When you start making blanket statements about "you should always give
[something]," then maybe it should be contractual rather than an "unwritten
rule."

------
greenyoda
" _As a CEO it 's really hard to understand why an employee doesn't have the
same commitment._"

Seriously? Let me spell it out:

The CEO has a significant amount of stock, unlike most employees, so the
success of the company makes a big difference to the CEO. To the employees, it
might translate into less money than they can get by changing jobs.

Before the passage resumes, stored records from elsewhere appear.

(* ===== verification/Reload.v ===== *)
(** * Accepting, reloading and draining (src/src/quic/mod.rs, quic/reload.rs)

    Three kinds of thread share the live configuration: the accept loop, which reads
    it for every connection ([accept_under_the_swap]); [ReloadHandle::reload], which
    replaces four things that must agree; and [drain], which closes the endpoint.
    [ConfigSwap] is the lock they take.  A thread is a program counter, one step per
    read, write or lock operation, and the threads interleave as they like; the
    shutdown trigger fires on its own. *)

From S2P Require Import Prelude.

#[local] Open Scope nat_scope.

(** A generation is which load of the configuration file a value came from. *)
Abbreviation Generation := nat (only parsing).

Record Live := mkLive {
  swap : option nat;
  expected : Generation;
  config : Generation;
  quic_config : Generation;
  endpoint : option Generation;
  fired : bool;
  drained : bool;
  accepted : list (Generation * Generation);
}.

(** The server as it is bound. *)
Definition bound : Live := mkLive None 0 0 0 (Some 0) false false [].

(** Assignments. *)
Definition set_swap o l := mkLive o (expected l) (config l) (quic_config l) (endpoint l) (fired l)
  (drained l) (accepted l).
Definition set_expected g l := mkLive (swap l) g (config l) (quic_config l) (endpoint l) (fired l)
  (drained l) (accepted l).
Definition set_config g l := mkLive (swap l) (expected l) g (quic_config l) (endpoint l) (fired l)
  (drained l) (accepted l).
Definition set_quic_config g l := mkLive (swap l) (expected l) (config l) g (endpoint l) (fired l)
  (drained l) (accepted l).
Definition set_server_config o l := mkLive (swap l) (expected l) (config l) (quic_config l) o (fired l)
  (drained l) (accepted l).
Definition set_drained l := mkLive (swap l) (expected l) (config l) (quic_config l) (endpoint l)
  (fired l) true (accepted l).
Definition fire l := mkLive (swap l) (expected l) (config l) (quic_config l) (endpoint l) true
  (drained l) (accepted l).
Definition accept_pair c q l := mkLive (swap l) (expected l) (config l) (quic_config l) (endpoint l)
  (fired l) (drained l) (accepted l ++ [(c, q)]).

(** Where a thread is: [Holds] is the first point inside the lock. *)
Inductive Thread :=
  | ReloadLoaded (g : Generation) | ReloadHolds (g : Generation) | ReloadChecked (g : Generation)
  | ReloadNames (g : Generation) | ReloadConfig (g : Generation) | ReloadQuic (g : Generation)
  | AcceptStarts | AcceptHolds | AcceptConfig (c : Generation)
  | DrainStarts | DrainHolds | DrainClosed
  | Unlocks
  | Done.

(** One step of thread [i].  [None]: it waits for the lock, or has nothing left. *)
Definition thread_step (i : nat) (t : Thread) (l : Live) : option (Thread * Live) :=
  let acquire t' := match swap l with None => Some (t', set_swap (Some i) l) | Some _ => None end in
  match t with
  | ReloadLoaded g => acquire (ReloadHolds g)
  | ReloadHolds g => Some (if fired l then Unlocks else ReloadChecked g, l)
  | ReloadChecked g => Some (ReloadNames g, set_expected g l)
  | ReloadNames g => Some (ReloadConfig g, set_config g l)
  | ReloadConfig g => Some (ReloadQuic g, set_quic_config g l)
  | ReloadQuic g => Some (Unlocks, set_server_config (Some g) l)
  | AcceptStarts => acquire AcceptHolds
  | AcceptHolds => Some (AcceptConfig (config l), l)
  | AcceptConfig c => Some (Unlocks, accept_pair c (quic_config l) l)
  | DrainStarts => if fired l then acquire DrainHolds else None
  | DrainHolds => Some (DrainClosed, set_drained (set_server_config None l))
  | DrainClosed => Some (Unlocks, l)
  | Unlocks => Some (Done, set_swap None l)
  | Done => None
  end.

(** The process: its threads and what they share. *)
Inductive process_step : Live * list Thread → Live * list Thread → Prop :=
  | step_thread l ts i t t' l' :
      ts !! i = Some t → thread_step i t l = Some (t', l') →
      process_step (l, ts) (l', <[i := t']> ts)
  | step_spawn l ts t :
      t = AcceptStarts ∨ t = DrainStarts ∨ (∃ g, t = ReloadLoaded g) →
      process_step (l, ts) (l, ts ++ [t])
  | step_fire l ts : process_step (l, ts) (fire l, ts).

(** ** The invariant *)

(** A thread inside the lock. *)
Definition inside (t : Thread) : bool :=
  match t with
  | ReloadLoaded _ | AcceptStarts | DrainStarts | Done => false
  | _ => true
  end.

Definition agree (l : Live) : Prop :=
  expected l = config l ∧ config l = quic_config l ∧
  (endpoint l = if drained l then None else Some (config l)).

(** What a thread inside the lock knows of the shared values: how far its own writes
    have come. *)
Definition view (t : Thread) (l : Live) : Prop :=
  match t with
  | ReloadHolds _ | AcceptHolds | DrainClosed | Unlocks => agree l
  | DrainHolds => agree l ∧ fired l = true
  | ReloadChecked _ => agree l ∧ drained l = false
  | ReloadNames g => expected l = g ∧ drained l = false
  | ReloadConfig g => expected l = g ∧ config l = g ∧ drained l = false
  | ReloadQuic g => expected l = g ∧ config l = g ∧ quic_config l = g ∧ drained l = false
  | AcceptConfig c => agree l ∧ config l = c
  | _ => True
  end.

(** The lock is held by the one thread inside it; without a holder the values agree,
    with one they are as its view says; a drain comes after the trigger; and every
    connection was accepted on one generation. *)
Record process_ok (p : Live * list Thread) : Prop := {
  p_lock i t : p.2 !! i = Some t → inside t = true ↔ swap p.1 = Some i;
  p_holder i : swap p.1 = Some i → i < length p.2;
  p_free : swap p.1 = None → agree p.1;
  p_view i t : p.2 !! i = Some t → inside t = true → view t p.1;
  p_fired : drained p.1 = true → fired p.1 = true;
  p_pairs : Forall (λ '(c, q), c = q) (accepted p.1);
}.

(** What one step of a thread does to the lock, to its view and to the rest. *)
Lemma thread_step_ok i t l t' l' :
  thread_step i t l = Some (t', l') →
  (if inside t then swap l = Some i ∧ view t l else swap l = None ∧ agree l) →
  (drained l = true → fired l = true) → Forall (λ '(c, q), c = q) (accepted l) →
  (if inside t' then swap l' = Some i ∧ view t' l' else swap l' = None ∧ agree l') ∧
  (drained l' = true → fired l' = true) ∧ Forall (λ '(c, q), c = q) (accepted l').
Proof.
  intros Hstep Ht Hf Hp. destruct t; cbn in Hstep, Ht;
    repeat match type of Hstep with
    | context [match swap l with _ => _ end] => destruct (swap l) eqn:?
    | context [if fired l then _ else _] => destruct (fired l) eqn:?
    end; try discriminate Hstep; injection Hstep as <- <-; cbn [inside view] in *; unfold agree in *;
    cbn; destruct_and?; split_and?; try done; try congruence.
  - by destruct (drained l); [specialize (Hf eq_refl)|].
  - intros Hd. specialize (Hf Hd). congruence.
  - destruct (drained l); congruence.
  - apply Forall_app. split; [done|]. repeat constructor. congruence.
Qed.

Lemma process_step_ok p p' : process_ok p → process_step p p' → process_ok p'.
Proof.
  intros Hok Hstep. destruct Hstep as [l ts i t t' l' Hi Hstep|l ts t Ht|l ts].
  - destruct Hok as [Hlock Hheld Hfree Hview Hf Hp]. cbn [fst snd] in *.
    assert (swap l = Some i ∨ swap l = None) as Hsw.
    { destruct (inside t) eqn:Ein; [left; by apply (Hlock i t)|].
      right. unfold thread_step in Hstep. destruct t; try done; repeat case_match; done. }
    assert (if inside t then swap l = Some i ∧ view t l else swap l = None ∧ agree l) as Ht.
    { destruct (inside t) eqn:Ein; [split; [by apply (Hlock i t)|by eapply Hview]|].
      destruct Hsw as [E|E]; [|auto]. apply (Hlock i t) in E; [|done]. congruence. }
    destruct (thread_step_ok i t l t' l' Hstep Ht Hf Hp) as (Ht' & Hf' & Hp').
    assert (∀ j tj, j ≠ i → ts !! j = Some tj → inside tj = false) as Hout.
    { intros j tj Hne Hj. destruct (inside tj) eqn:E; [|done]. apply (Hlock j tj) in E; [|done].
      destruct Hsw; congruence. }
    assert (i < length ts) as Hlen by (by eapply lookup_lt_Some).
    split; cbn [fst snd]; try done.
    + intros j tj Hj. destruct (decide (j = i)) as [->|Hne].
      * rewrite list_lookup_insert_eq in Hj by done. injection Hj as <-.
        destruct (inside t'); destruct Ht' as [-> _]; by split.
      * rewrite list_lookup_insert_ne in Hj by done. rewrite (Hout j tj Hne Hj).
        split; [done|]. destruct (inside t'); destruct Ht' as [-> _]; congruence.
    + intros j Hj. rewrite length_insert. destruct (inside t'); destruct Ht' as [E ?]; congruence.
    + intros Hn. destruct (inside t'); destruct Ht' as [E ?]; congruence.
    + intros j tj Hj Hin. destruct (decide (j = i)) as [->|Hne].
      * rewrite list_lookup_insert_eq in Hj by done. injection Hj as <-. rewrite Hin in Ht'. apply Ht'.
      * rewrite list_lookup_insert_ne in Hj by done. by rewrite (Hout j tj Hne Hj) in Hin.
  - destruct Hok as [Hlock Hheld Hfree Hview Hf Hp]. cbn [fst snd] in *.
    assert (inside t = false) as Hin by (destruct Ht as [->|[->|[g ->]]]; done).
    assert (∀ j tj, (ts ++ [t]) !! j = Some tj → ts !! j = Some tj ∨ j = length ts ∧ tj = t) as Hnew.
    { intros j tj [Hj|[Hge Hj]]%lookup_app_Some; [auto|right]. apply list_lookup_singleton_Some in Hj.
      split; [lia|]. by destruct Hj. }
    split; cbn [fst snd]; try done.
    + intros j tj [Hj|[-> ->]]%Hnew; [by apply Hlock|]. rewrite Hin. split; [done|].
      intros Hj%Hheld. lia.
    + intros j Hj%Hheld. rewrite length_app. lia.
    + intros j tj [Hj|[-> ->]]%Hnew Htj; [by eapply Hview|congruence].
  - destruct Hok as [Hlock Hheld Hfree Hview Hf Hp]. split; cbn [fst snd] in *; try done.
    intros i t Hi Hin. specialize (Hview i t Hi Hin). destruct t; cbn in *; unfold agree in *; cbn;
      destruct_and?; done.
Qed.

Lemma process_reachable_ok p : rtc process_step (bound, []) p → process_ok p.
Proof.
  intros Hr. apply (rtc_ind_l (λ q, process_ok q → process_ok p) p) in Hr; [done|done| |].
  - intros q q' Hstep _ IH Hok. by apply IH, (process_step_ok q).
  - split; cbn; done.
Qed.

(** A reload is one event. However accepts, reloads and the drain interleave, a
    connection is accepted on the settings and the transport parameters of one load
    of the configuration; between reloads the names screened for, the settings, the
    transport parameters and the endpoint's agree; and once the drain has closed the
    endpoint no reload, however far it had come, opens it again. *)
Theorem reload_is_atomic l ts :
  rtc process_step (bound, []) (l, ts) →
  (∀ c q, (c, q) ∈ accepted l → c = q) ∧
  (swap l = None → expected l = config l ∧ config l = quic_config l ∧
     endpoint l = if drained l then None else Some (config l)) ∧
  (drained l = true → endpoint l = None).
Proof.
  intros Hr. apply process_reachable_ok in Hr as [Hlock Hheld Hfree Hview Hf Hp]. cbn [fst snd] in *.
  split_and!.
  - intros c q Hin. rewrite Forall_forall in Hp. exact (Hp (c, q) Hin).
  - done.
  - intros Hd. destruct (swap l) as [i|] eqn:Es.
    + destruct (lookup_lt_is_Some_2 ts i) as [t Ht]; [by apply Hheld|].
      assert (inside t = true) as Hin by (by apply (Hlock i t)).
      specialize (Hview i t Ht Hin). destruct t; cbn in Hview; unfold agree in Hview; try done;
        destruct_and?; rewrite Hd in *; done.
    + destruct (Hfree eq_refl) as (_ & _ & ->). by rewrite Hd.
Qed.

(** A step of thread [i], and a new thread. *)
Ltac go i := eapply rtc_l; [eapply (step_thread _ _ i); vm_compute; reflexivity|].
Ltac spawn t := eapply rtc_l; [apply (step_spawn _ _ t); eauto|].

Lemma reload_is_atomic_witness :
  let l := mkLive None 1 1 1 None true true [(0, 0); (1, 1)] in
  drained l = true ∧ endpoint l = None.
Proof.
  intros l. split; [reflexivity|].
  refine (proj2 (proj2 (reload_is_atomic l [Done; Done; Done; Done; Done] _)) eq_refl).
  spawn AcceptStarts. spawn (ReloadLoaded 1). spawn AcceptStarts. spawn DrainStarts.
  spawn (ReloadLoaded 2).
  do 4 go 0. do 6 go 1. go 1. do 4 go 2. eapply rtc_l; [apply step_fire|]. do 4 go 3. do 3 go 4.
  apply rtc_refl.
Defined.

And to the employees, it feels like _they_ have more commitment than the CEO.
As jwz pointed out[1], the employees sleep under their desks but the CEO goes
home at night.

[1] [http://www.jwz.org/blog/2011/11/watch-a-vc-use-my-name-to-
se...](http://www.jwz.org/blog/2011/11/watch-a-vc-use-my-name-to-sell-a-con)

------
nieve
Oddly enough the original question is what a CEO can do, but after discussion
how hard it is for the CEO emotionally the all of the specific advice is aimed
to the valuable employee who's leaving. I'm not clear on how exactly the post
author missed the point of the question so impressively and then submitted it
here - perhaps he couldn't think of anything else to write in response? The
tips for the employee are good, though a bit patronizing and basic, but it's
not exactly very useful to a CEO. I've been on both sides of that table
(though as manager for the employee who was leaving, not CEO) and post that
actually answered the question would have been more than welcome. It's usually
too late to keep the employee when they're resigning, but there's often some
room for a positive relationship when they leave. In my experience keeping up
morale, keeping a potentially valuable contact (you wanted to them for some
reason, right?) available, avoiding a reputation hit with other potential
hires & partners, and maybe being able to tap them for tribal knowledge or the
occasional bit of consulting is well worth a lot of effort for the CEO. How
you do that tends to be a bit less clear...

------
nikatwork
> _As a CEO it 's really hard to understand why an employee doesn't have the
> same commitment._

Oh lawdamercy, cry me a river. Getting a new job is a PITA, and most employees
aren't going to jump without very strong reasons.

    
    
      1. they got another offer to good to refuse. You should be happy for them. 
      2. the company does not feel financially stable. That's your fault, bubs.
      3. they're being treated badly or morale has flatlined -
         that's definitely your fault, twinkletoes.
    

This article is essentially telling the departing employee to bend over, for
free. Good one.

Here's some _better_ advice to a CEO:

    
    
      1. don't take it personally
      2. give the employee an opportunity for an exit interview *with you*. 
         Don't fob the job off onto some underling. 
         While some departing staff will decline as they don't want to 
         burn imaginary bridges, most passionate staff will give you an 
         unvarnished look at the company.
      3. talk to other seniors in the company and try to determine if the 
         problem is individual or systemic.

------
a3n
Two weeks, unless you have an exceptional relationship with the company. If
you aren't _sure_ your relationship is exceptional, then it isn't, so don't
worry about it.

You'll be forgotten in three weeks.

------
RougeFemme
For those who periodically ask why a start-up needs someone with HR skills,
here's a good example. While the HR person may not be _needed_ , the HR person
can handle things like release forms, exit interviews, care and feeding of the
remaining employees, etc. -- the first 2 may not be required, but "care and
feeding" certainly is.

Some CEOs can handle this, but most probably can't, due to time or
temperament. Some companies may not need this, but most probably do. . .at
least to help with the initial shock and/or readjustment(s).

------
Suro
I'm in France right now and the usual legal notice here is a ... 3 month
notice. This is a double edged sword: unless common agreement, the employer
have to pay the employee 3 month (and if asked, the employee has to stay at
work), but it gives him the time to replace it properly. I won't go in detail
to the different legal issues for each case, but it avoids these kind of
problem for startups (and create others).